Below are entries. Copy exactly the lines running from the line that holds "intros Hk Hf Hm." to the line that holds "rewrite foldl_app, IH", with both ends included.

Start of INPUT

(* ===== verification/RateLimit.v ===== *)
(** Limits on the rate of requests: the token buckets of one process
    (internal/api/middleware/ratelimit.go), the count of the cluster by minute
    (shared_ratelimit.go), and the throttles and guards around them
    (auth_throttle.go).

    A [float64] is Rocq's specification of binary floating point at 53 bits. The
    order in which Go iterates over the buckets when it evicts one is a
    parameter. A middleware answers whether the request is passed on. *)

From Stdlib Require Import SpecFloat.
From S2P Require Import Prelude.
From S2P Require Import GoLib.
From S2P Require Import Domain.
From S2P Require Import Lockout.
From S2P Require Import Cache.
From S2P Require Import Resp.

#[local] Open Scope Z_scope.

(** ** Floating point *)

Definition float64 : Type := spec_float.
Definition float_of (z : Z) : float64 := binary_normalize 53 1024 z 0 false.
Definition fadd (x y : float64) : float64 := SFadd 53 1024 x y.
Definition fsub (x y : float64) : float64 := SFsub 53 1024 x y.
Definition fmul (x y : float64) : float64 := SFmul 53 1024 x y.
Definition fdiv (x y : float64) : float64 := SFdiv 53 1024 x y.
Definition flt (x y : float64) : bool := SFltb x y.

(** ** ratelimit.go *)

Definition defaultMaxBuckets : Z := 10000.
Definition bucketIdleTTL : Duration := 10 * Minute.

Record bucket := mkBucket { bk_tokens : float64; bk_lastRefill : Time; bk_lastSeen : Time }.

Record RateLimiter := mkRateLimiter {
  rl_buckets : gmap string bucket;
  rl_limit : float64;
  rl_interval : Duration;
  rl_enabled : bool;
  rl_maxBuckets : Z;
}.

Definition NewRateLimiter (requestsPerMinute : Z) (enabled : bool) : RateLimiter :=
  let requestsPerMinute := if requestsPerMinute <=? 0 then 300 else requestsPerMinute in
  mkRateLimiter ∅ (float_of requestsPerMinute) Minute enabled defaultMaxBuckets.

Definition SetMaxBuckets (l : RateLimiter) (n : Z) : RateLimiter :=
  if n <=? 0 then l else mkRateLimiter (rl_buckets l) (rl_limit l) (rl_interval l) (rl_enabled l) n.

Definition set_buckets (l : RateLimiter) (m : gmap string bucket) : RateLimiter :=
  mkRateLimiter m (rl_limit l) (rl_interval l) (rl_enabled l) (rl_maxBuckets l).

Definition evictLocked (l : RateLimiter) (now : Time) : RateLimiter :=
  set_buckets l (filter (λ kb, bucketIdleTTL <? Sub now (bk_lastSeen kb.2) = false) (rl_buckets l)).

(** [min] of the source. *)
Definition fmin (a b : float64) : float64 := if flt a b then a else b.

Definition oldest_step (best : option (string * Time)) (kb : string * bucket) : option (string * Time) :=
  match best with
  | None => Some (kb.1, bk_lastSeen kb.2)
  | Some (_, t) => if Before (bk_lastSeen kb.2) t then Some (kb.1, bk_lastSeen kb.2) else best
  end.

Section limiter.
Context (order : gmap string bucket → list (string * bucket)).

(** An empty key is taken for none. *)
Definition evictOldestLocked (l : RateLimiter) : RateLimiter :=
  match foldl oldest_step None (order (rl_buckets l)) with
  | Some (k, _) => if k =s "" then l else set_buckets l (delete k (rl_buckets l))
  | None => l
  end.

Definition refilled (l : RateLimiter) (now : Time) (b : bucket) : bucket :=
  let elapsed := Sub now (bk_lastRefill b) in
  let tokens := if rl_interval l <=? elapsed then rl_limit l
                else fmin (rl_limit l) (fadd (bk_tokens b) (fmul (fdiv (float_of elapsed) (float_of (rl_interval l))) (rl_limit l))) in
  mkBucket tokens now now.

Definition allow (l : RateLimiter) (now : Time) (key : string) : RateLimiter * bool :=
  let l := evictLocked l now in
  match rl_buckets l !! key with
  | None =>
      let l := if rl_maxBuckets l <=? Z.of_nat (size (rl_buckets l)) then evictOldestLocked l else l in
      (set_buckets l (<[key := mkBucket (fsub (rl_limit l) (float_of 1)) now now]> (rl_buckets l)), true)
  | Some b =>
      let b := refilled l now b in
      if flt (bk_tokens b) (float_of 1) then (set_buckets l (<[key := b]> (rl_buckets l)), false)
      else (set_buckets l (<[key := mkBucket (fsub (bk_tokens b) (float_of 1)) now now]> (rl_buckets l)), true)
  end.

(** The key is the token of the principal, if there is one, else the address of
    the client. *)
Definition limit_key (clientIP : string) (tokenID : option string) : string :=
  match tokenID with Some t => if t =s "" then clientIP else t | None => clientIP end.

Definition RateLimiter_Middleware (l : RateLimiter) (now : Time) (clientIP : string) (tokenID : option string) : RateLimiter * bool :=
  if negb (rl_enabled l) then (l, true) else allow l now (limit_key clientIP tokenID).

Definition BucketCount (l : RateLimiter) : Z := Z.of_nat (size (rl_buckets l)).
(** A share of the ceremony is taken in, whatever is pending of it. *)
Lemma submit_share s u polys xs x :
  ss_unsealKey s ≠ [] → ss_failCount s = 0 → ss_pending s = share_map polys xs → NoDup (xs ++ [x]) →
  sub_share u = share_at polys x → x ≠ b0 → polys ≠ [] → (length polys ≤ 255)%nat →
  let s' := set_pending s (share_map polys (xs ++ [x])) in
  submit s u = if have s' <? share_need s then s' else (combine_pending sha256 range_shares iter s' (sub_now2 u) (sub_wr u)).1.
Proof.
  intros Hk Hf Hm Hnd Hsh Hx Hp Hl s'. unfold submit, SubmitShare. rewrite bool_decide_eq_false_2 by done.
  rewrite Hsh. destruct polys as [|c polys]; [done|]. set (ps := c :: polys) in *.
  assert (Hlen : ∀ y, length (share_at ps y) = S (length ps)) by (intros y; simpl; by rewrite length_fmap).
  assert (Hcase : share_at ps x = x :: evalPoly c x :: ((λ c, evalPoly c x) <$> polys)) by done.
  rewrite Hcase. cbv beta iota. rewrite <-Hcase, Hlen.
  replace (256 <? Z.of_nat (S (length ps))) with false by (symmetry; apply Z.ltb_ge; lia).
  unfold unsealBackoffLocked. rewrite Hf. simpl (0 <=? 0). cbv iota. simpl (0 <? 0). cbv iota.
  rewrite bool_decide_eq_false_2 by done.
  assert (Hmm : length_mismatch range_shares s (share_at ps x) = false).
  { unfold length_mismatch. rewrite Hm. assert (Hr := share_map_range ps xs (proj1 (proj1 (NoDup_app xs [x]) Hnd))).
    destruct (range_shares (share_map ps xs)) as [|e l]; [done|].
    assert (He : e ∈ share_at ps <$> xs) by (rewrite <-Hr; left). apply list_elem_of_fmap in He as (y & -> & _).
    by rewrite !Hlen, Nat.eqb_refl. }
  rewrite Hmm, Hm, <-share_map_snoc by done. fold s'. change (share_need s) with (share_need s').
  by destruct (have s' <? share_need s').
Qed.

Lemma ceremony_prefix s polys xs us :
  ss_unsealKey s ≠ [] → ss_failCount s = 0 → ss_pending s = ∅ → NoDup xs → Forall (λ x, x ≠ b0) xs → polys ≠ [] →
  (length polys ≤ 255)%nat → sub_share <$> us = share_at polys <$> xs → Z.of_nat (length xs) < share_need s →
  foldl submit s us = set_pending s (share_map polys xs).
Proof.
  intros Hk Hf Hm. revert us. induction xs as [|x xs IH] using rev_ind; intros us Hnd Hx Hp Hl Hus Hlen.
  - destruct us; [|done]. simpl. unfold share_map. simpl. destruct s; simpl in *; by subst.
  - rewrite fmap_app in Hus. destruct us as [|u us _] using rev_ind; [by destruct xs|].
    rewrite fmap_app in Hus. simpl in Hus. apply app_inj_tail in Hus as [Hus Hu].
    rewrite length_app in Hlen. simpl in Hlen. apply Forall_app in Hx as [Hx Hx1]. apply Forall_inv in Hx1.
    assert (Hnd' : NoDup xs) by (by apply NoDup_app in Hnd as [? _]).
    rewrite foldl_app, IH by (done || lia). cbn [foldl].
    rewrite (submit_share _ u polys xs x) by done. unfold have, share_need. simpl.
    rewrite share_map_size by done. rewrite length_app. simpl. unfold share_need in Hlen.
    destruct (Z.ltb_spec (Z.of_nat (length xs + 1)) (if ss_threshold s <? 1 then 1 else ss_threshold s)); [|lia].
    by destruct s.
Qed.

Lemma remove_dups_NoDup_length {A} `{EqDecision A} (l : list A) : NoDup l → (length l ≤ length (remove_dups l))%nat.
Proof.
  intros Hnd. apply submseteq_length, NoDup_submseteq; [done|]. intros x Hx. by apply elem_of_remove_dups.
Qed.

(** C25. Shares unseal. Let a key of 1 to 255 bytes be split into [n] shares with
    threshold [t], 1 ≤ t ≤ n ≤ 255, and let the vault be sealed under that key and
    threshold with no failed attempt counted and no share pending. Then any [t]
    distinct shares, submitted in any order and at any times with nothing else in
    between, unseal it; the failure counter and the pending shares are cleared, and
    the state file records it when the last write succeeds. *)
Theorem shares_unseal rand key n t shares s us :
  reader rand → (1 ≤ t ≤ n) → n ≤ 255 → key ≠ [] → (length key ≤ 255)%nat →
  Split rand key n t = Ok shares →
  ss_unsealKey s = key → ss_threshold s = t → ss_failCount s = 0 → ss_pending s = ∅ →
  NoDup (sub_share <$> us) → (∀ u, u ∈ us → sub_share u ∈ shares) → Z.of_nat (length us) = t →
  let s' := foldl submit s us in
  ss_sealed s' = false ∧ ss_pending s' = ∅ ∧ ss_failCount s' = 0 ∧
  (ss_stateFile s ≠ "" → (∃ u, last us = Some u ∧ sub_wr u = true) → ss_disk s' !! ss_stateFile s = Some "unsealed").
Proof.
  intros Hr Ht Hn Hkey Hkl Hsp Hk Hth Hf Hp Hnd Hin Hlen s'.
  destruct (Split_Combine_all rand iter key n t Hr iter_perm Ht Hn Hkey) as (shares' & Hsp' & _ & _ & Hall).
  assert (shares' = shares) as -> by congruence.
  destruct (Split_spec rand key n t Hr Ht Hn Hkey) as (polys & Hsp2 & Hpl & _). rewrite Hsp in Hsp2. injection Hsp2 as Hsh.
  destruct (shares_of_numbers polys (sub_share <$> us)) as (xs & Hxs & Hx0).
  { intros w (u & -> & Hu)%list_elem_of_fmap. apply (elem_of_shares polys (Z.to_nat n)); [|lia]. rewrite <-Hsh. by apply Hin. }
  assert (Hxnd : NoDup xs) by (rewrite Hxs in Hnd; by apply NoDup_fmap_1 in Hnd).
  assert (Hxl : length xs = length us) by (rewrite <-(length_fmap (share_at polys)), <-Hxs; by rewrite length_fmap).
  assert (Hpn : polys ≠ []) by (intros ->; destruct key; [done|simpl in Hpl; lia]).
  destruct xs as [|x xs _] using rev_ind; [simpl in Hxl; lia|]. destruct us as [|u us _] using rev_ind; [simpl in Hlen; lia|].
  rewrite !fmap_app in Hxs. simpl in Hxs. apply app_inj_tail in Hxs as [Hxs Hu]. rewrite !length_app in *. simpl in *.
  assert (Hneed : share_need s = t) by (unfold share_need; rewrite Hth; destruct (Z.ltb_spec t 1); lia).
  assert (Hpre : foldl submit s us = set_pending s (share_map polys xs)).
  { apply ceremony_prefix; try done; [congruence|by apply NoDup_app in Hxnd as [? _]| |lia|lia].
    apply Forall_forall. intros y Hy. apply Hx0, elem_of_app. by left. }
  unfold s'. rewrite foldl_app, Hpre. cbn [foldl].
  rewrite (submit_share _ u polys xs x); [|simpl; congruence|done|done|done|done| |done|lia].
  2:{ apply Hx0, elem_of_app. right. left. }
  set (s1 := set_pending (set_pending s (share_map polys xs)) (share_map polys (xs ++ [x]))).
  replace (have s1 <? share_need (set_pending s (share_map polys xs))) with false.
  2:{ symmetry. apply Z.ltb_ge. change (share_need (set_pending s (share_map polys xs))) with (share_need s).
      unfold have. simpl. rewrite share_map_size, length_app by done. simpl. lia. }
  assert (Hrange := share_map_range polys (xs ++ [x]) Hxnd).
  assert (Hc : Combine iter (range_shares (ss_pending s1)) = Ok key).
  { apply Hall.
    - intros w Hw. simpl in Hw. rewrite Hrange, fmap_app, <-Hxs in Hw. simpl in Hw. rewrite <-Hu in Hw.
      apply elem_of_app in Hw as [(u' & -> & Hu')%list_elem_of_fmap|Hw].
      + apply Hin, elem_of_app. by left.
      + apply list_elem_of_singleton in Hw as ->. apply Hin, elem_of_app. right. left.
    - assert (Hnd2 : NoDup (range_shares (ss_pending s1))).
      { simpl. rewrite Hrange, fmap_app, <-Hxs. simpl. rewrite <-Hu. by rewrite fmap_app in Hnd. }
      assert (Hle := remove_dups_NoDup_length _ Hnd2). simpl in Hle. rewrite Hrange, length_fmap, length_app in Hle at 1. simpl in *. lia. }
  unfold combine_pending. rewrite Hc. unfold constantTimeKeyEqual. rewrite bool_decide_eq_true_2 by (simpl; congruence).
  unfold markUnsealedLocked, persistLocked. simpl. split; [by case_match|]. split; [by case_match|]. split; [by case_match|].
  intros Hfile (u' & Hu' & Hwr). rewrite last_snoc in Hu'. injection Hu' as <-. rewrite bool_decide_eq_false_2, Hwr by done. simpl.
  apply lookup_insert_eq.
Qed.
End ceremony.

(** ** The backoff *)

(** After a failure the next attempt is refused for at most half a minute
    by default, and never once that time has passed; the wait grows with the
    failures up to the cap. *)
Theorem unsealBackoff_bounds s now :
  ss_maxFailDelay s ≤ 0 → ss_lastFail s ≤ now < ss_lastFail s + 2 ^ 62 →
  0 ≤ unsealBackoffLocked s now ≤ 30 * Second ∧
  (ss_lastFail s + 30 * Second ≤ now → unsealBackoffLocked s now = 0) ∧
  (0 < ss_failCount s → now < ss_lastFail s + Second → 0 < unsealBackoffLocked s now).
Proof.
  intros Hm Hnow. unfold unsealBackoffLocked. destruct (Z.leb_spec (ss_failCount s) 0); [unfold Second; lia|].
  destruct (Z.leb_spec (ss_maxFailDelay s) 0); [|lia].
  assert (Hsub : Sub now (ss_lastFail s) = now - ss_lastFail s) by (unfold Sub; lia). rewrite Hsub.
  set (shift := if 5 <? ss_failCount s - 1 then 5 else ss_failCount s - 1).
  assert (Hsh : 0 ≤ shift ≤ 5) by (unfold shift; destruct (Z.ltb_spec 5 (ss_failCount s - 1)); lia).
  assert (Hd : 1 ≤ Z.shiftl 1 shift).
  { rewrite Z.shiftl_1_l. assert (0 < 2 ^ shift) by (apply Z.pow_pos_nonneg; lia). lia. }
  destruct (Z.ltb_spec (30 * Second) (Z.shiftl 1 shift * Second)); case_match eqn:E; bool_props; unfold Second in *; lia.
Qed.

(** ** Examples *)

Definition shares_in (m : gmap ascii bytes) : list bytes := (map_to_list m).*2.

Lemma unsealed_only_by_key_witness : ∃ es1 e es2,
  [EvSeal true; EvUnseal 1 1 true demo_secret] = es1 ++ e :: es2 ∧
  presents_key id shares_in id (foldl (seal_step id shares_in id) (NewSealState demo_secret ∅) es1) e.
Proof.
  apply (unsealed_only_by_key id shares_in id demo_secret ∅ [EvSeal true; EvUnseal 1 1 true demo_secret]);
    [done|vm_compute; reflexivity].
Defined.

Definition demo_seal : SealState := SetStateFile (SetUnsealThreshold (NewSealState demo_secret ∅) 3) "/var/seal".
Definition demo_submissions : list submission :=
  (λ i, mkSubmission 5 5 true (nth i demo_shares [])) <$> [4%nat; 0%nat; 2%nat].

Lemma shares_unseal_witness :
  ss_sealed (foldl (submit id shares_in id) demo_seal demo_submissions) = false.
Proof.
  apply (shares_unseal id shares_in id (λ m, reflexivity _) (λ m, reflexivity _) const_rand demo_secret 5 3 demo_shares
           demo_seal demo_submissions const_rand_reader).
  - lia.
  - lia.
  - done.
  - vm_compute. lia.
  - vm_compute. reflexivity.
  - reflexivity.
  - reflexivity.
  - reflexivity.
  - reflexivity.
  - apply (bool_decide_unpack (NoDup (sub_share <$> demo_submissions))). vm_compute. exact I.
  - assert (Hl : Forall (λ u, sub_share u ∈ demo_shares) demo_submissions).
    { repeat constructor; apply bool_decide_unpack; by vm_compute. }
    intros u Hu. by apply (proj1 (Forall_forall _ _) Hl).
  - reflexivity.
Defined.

End of INPUT

TASK RESULT:
  intros Hk Hf Hm. revert us. induction xs as [|x xs IH] using rev_ind; intros us Hnd Hx Hp Hl Hus Hlen.
  - destruct us; [|done]. simpl. unfold share_map. simpl. destruct s; simpl in *; by subst.
  - rewrite fmap_app in Hus. destruct us as [|u us _] using rev_ind; [by destruct xs|].
    rewrite fmap_app in Hus. simpl in Hus. apply app_inj_tail in Hus as [Hus Hu].
    rewrite length_app in Hlen. simpl in Hlen. apply Forall_app in Hx as [Hx Hx1]. apply Forall_inv in Hx1.
    assert (Hnd' : NoDup xs) by (by apply NoDup_app in Hnd as [? _]).
    rewrite foldl_app, IH by (done || lia). cbn [foldl].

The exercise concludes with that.